The first few minutes of The Well are a crystallization of the very, very bad show I’d originally worried Agents of S.H.I.E.L.D” would wind up being: Coulson and Company as CSI: Marvel Universe, sifting through the post-action debris of Thor: The Dark World, quipping variations on “Aw, nuts! One of The Avengers was here and we just missed him!” Not that it isn’t amusing, conceptually, to see the worker bees of the world putting things back together after the de rigeur smash-a-thon of a Hollywood blockbuster – but I’d rather see this series keep aspiring to be more than a way for Marvel Studios to mark time between movies now that it seems to have found it’s groove.
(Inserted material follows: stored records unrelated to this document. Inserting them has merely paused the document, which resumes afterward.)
(* ===== verification/PageDefs.v ===== *)
(** * Page arithmetic (arch/x86/include/arch/paging.h, ptable.h and
      include/rotary/mm/palloc.h)

    The address macros every memory-management component shares: alignment,
    page frame numbers, the linear mapping of low memory at
    [KERNEL_START_VIRT], directory and table indices, and the encoding of page
    directory and page table entries.  All addresses are 32-bit words. *)

From stdpp Require Import base numbers list gmap.
From Stdlib Require Import ZArith Lia.
From S2P Require Import Prelude.

#[local] Open Scope Z_scope.

Definition PAGE_SHIFT : Z := 12.

Definition PAGE_SIZE : Z := 4096.

Definition KERNEL_START_VIRT : Z := 0xC0000000.

Definition KMAP_START_VIRT : Z := 0xF0000000.

Definition LOWMEM_PLIMIT : Z := 0x40000000.

Definition VIR_TO_PHY (addr : Z) : Z := u32 (addr - KERNEL_START_VIRT).

Definition PHY_TO_VIR (addr : Z) : Z := u32 (addr + KERNEL_START_VIRT).

(** ** Alignment *)

Definition ALIGN (addr alignment : Z) : Z :=
  Z.land (u32 (addr + (alignment - 1))) (u32 (Z.lnot (u32 (alignment - 1)))).

Definition ALIGN_DOWN (addr alignment : Z) : Z :=
  Z.land addr (u32 (Z.lnot (u32 (alignment - 1)))).

Definition PAGE_ALIGN (addr : Z) : Z := ALIGN addr PAGE_SIZE.

Definition PAGE_ALIGN_DOWN (addr : Z) : Z := ALIGN_DOWN addr PAGE_SIZE.

Definition IS_PAGE_ALIGNED (addr : Z) : bool := Z.land addr (PAGE_SIZE - 1) =? 0.

Definition PAGE_FRAME (addr : Z) : Z := Z.land addr 0xFFFFF000.

(** ** Frame numbers *)

Definition PFN_TO_PA (pfn : Z) : Z := u32 (pfn * PAGE_SIZE).

Definition PFN_TO_VA (pfn : Z) : Z := PHY_TO_VIR (PFN_TO_PA pfn).

Definition PA_TO_PFN (pa : Z) : Z := Z.shiftr (u32 pa) 12.

Definition VA_TO_PFN (va : Z) : Z := PA_TO_PFN (VIR_TO_PHY va).

(** [SIZE_ORDER(size)]: the loop halves the page count (an [int]) until it is
    at most one.  31 iterations are enough for any non-negative [int]. *)
Fixpoint SIZE_ORDER_loop (fuel : nat) (pages order : Z) : Z :=
  match fuel with
  | O => order
  | S f => if 1 <? pages then SIZE_ORDER_loop f (Z.shiftr pages 1) (order + 1) else order
  end.

Definition SIZE_ORDER (size : Z) : Z := SIZE_ORDER_loop 32 (size / PAGE_SIZE) 0.

(** ** Page directory and page table entries *)

Definition PAGE_DIR_SIZE : Z := 1024.

Definition PAGE_TABLE_SIZE : Z := 1024.

Definition PDE_PRESENT : Z := 0x01.
Definition PDE_WRITABLE : Z := 0x02.
Definition PDE_USER : Z := 0x04.
Definition PDE_PAGE_SIZE_4M : Z := 0x80.
Definition PDE_GLOBAL : Z := 0x100.

Definition PTE_PRESENT : Z := 0x01.
Definition PTE_WRITABLE : Z := 0x02.
Definition PTE_USER : Z := 0x04.
Definition PTE_GLOBAL : Z := 0x100.

Definition PAGE_DIRECTORY_INDEX (addr : Z) : Z := Z.land (Z.shiftr (u32 addr) 22) 0x3FF.

Definition PAGE_TABLE_INDEX (addr : Z) : Z := Z.land (Z.shiftr (u32 addr) 12) 0x3FF.

Definition PDE_IDX_TO_ADDR (idx : Z) : Z := u32 (Z.shiftl idx 22).

Definition PTE_IDX_TO_ADDR (idx : Z) : Z := u32 (Z.shiftl idx 12).

(** An entry is its 32-bit word; the bit-field view of the C union is given by
    the accessors below. *)
Definition MAKE_PDE (addr flags : Z) : Z :=
  Z.lor (Z.land addr 0xFFFFF000) (Z.land flags 0xFFF).

Definition MAKE_PTE (addr flags : Z) : Z :=
  Z.lor (Z.land addr 0xFFFFF000) (Z.land flags 0xFFF).

Definition PDE_EXISTS (entry : Z) : bool := negb (Z.land entry PDE_PRESENT =? 0).

Definition PTE_EXISTS (entry : Z) : bool := negb (Z.land entry PTE_PRESENT =? 0).

Definition PDE_IS_HUGE (entry : Z) : bool := Z.testbit entry 7.

Definition PTE_SET_WRITABLE (entry : Z) : Z := Z.lor entry PTE_WRITABLE.

(** The bit-field stores [pte->present = 0] and [pte->address = 0]. *)
Definition pte_clear_present (entry : Z) : Z := Z.land entry (u32 (Z.lnot 1)).

Definition pte_clear_address (entry : Z) : Z := Z.land entry 0xFFF.

Definition pte_address (entry : Z) : Z := Z.shiftr entry 12.

Definition pte_present (entry : Z) : Z := Z.land entry 1.

(** ** Alignment *)

Lemma ALIGN_DOWN_pow2 addr k :
  0 <= addr < 4294967296 -> 0 <= k < 32 -> ALIGN_DOWN addr (2 ^ k) = addr - addr mod 2 ^ k.
Proof.
  intros Ha Hk. unfold ALIGN_DOWN.
  assert (0 < 2 ^ k) by (apply Z.pow_pos_nonneg; lia).
  assert (2 ^ k < 2 ^ 32) by (apply Z.pow_lt_mono_r; lia). change (2 ^ 32) with 4294967296 in *.
  rewrite land_u32_r, (u32_small (2 ^ k - 1)) by lia. apply land_lnot_ones. lia.
Qed.

Lemma ALIGN_pow2 addr k :
  0 <= addr < 4294967296 -> 0 <= k < 32 -> addr + (2 ^ k - 1) < 4294967296 ->
  ALIGN addr (2 ^ k) = addr + (- addr) mod 2 ^ k.
Proof.
  intros Ha Hk Hov. assert (0 < 2 ^ k) by (apply Z.pow_pos_nonneg; lia).
  unfold ALIGN. rewrite u32_small by lia.
  fold (ALIGN_DOWN (addr + (2 ^ k - 1)) (2 ^ k)). rewrite ALIGN_DOWN_pow2 by lia.
  generalize dependent (2 ^ k). intros m Hov Hm. clear k Hk.
  rewrite (Z.mod_eq (addr + (m - 1)) m), (Z.mod_eq (- addr) m) by lia.
  assert (Hd : (- (- addr) + (m - 1)) / m = - ((- addr) / m)).
  { symmetry. apply Z.div_unique with (r := m - 1 - (- addr) mod m).
    - left. assert (0 <= (- addr) mod m < m) by (apply Z.mod_pos_bound; lia). lia.
    - rewrite (Z.mod_eq (- addr) m) by lia. lia. }
  rewrite Z.opp_involutive in Hd. rewrite Hd. lia.
Qed.

Lemma PAGE_FRAME_eq addr : 0 <= addr < 4294967296 -> PAGE_FRAME addr = addr - addr mod 4096.
Proof.
  intros Ha. change 4096 with (2 ^ 12). rewrite <- ALIGN_DOWN_pow2 by lia. reflexivity.
Qed.

Lemma PAGE_ALIGN_DOWN_eq addr :
  0 <= addr < 4294967296 -> PAGE_ALIGN_DOWN addr = addr - addr mod 4096.
Proof.
  intros Ha. unfold PAGE_ALIGN_DOWN. change PAGE_SIZE with (2 ^ 12).
  rewrite ALIGN_DOWN_pow2 by lia. reflexivity.
Qed.

Lemma PAGE_ALIGN_eq addr :
  0 <= addr -> addr + 4095 < 4294967296 -> PAGE_ALIGN addr = addr + (- addr) mod 4096.
Proof.
  intros Ha Hov. unfold PAGE_ALIGN. change PAGE_SIZE with (2 ^ 12).
  rewrite ALIGN_pow2 by lia. reflexivity.
Qed.

Lemma PA_TO_PFN_eq pa : 0 <= pa < 4294967296 -> PA_TO_PFN pa = pa / 4096.
Proof. intros Hp. unfold PA_TO_PFN. rewrite u32_small, Z.shiftr_div_pow2 by lia. reflexivity. Qed.

Lemma PFN_TO_PA_eq pfn : 0 <= pfn < 1048576 -> PFN_TO_PA pfn = pfn * 4096.
Proof. intros Hp. unfold PFN_TO_PA, PAGE_SIZE. rewrite u32_small by lia. reflexivity. Qed.

Lemma PFN_roundtrip pfn : 0 <= pfn < 1048576 -> PA_TO_PFN (PFN_TO_PA pfn) = pfn.
Proof.
  intros Hp. rewrite PFN_TO_PA_eq, PA_TO_PFN_eq by lia. apply Z.div_mul. lia.
Qed.

Lemma VIR_PHY_roundtrip a : 0 <= a < 4294967296 -> VIR_TO_PHY (PHY_TO_VIR a) = a.
Proof.
  intros Ha. unfold VIR_TO_PHY, PHY_TO_VIR, u32. rewrite Zminus_mod_idemp_l.
  replace (a + KERNEL_START_VIRT - KERNEL_START_VIRT) with a by lia. by apply Z.mod_small.
Qed.

(** ** Entries *)

Lemma MAKE_PTE_eq addr flags :
  0 <= addr < 4294967296 -> 0 <= flags < 4096 -> MAKE_PTE addr flags = addr - addr mod 4096 + flags.
Proof.
  intros Ha Hf. unfold MAKE_PTE. fold (PAGE_FRAME addr). rewrite PAGE_FRAME_eq by done.
  change 0xFFF with (Z.ones 12). rewrite Z.land_ones by lia. change (2 ^ 12) with 4096.
  rewrite (Z.mod_small flags) by lia. apply (lor_disjoint _ _ 12); [lia| |lia].
  change (2 ^ 12) with 4096. rewrite Zminus_mod_idemp_r, Z.sub_diag.
  reflexivity.
Qed.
Fortunately, once those minutes (and they are just minutes) pass, what kicks in turns out to be easily the best hour of television Agents has delivered its whole first season: action packed, dramatically interesting, spectacularly goofy in the way I prefer a show like this to be, a new personal best, and maybe the first full episode I can imagine earning this show fans who didn’t see the movies and/or weren’t personally invested in things like the secret of Coulson’s resurrection or what S.H.I.E.L.D’s status will be leading in to Captain America: The Winter Soldier . I feel pretty comfortable saying that, if I stumbled onto this episode with no prior knowledge of its broader continuum, I’d watch again next week simply because it offered a killer premise – The X-Files with Mission Impossible‘s hardware – and delivered the hell out of it.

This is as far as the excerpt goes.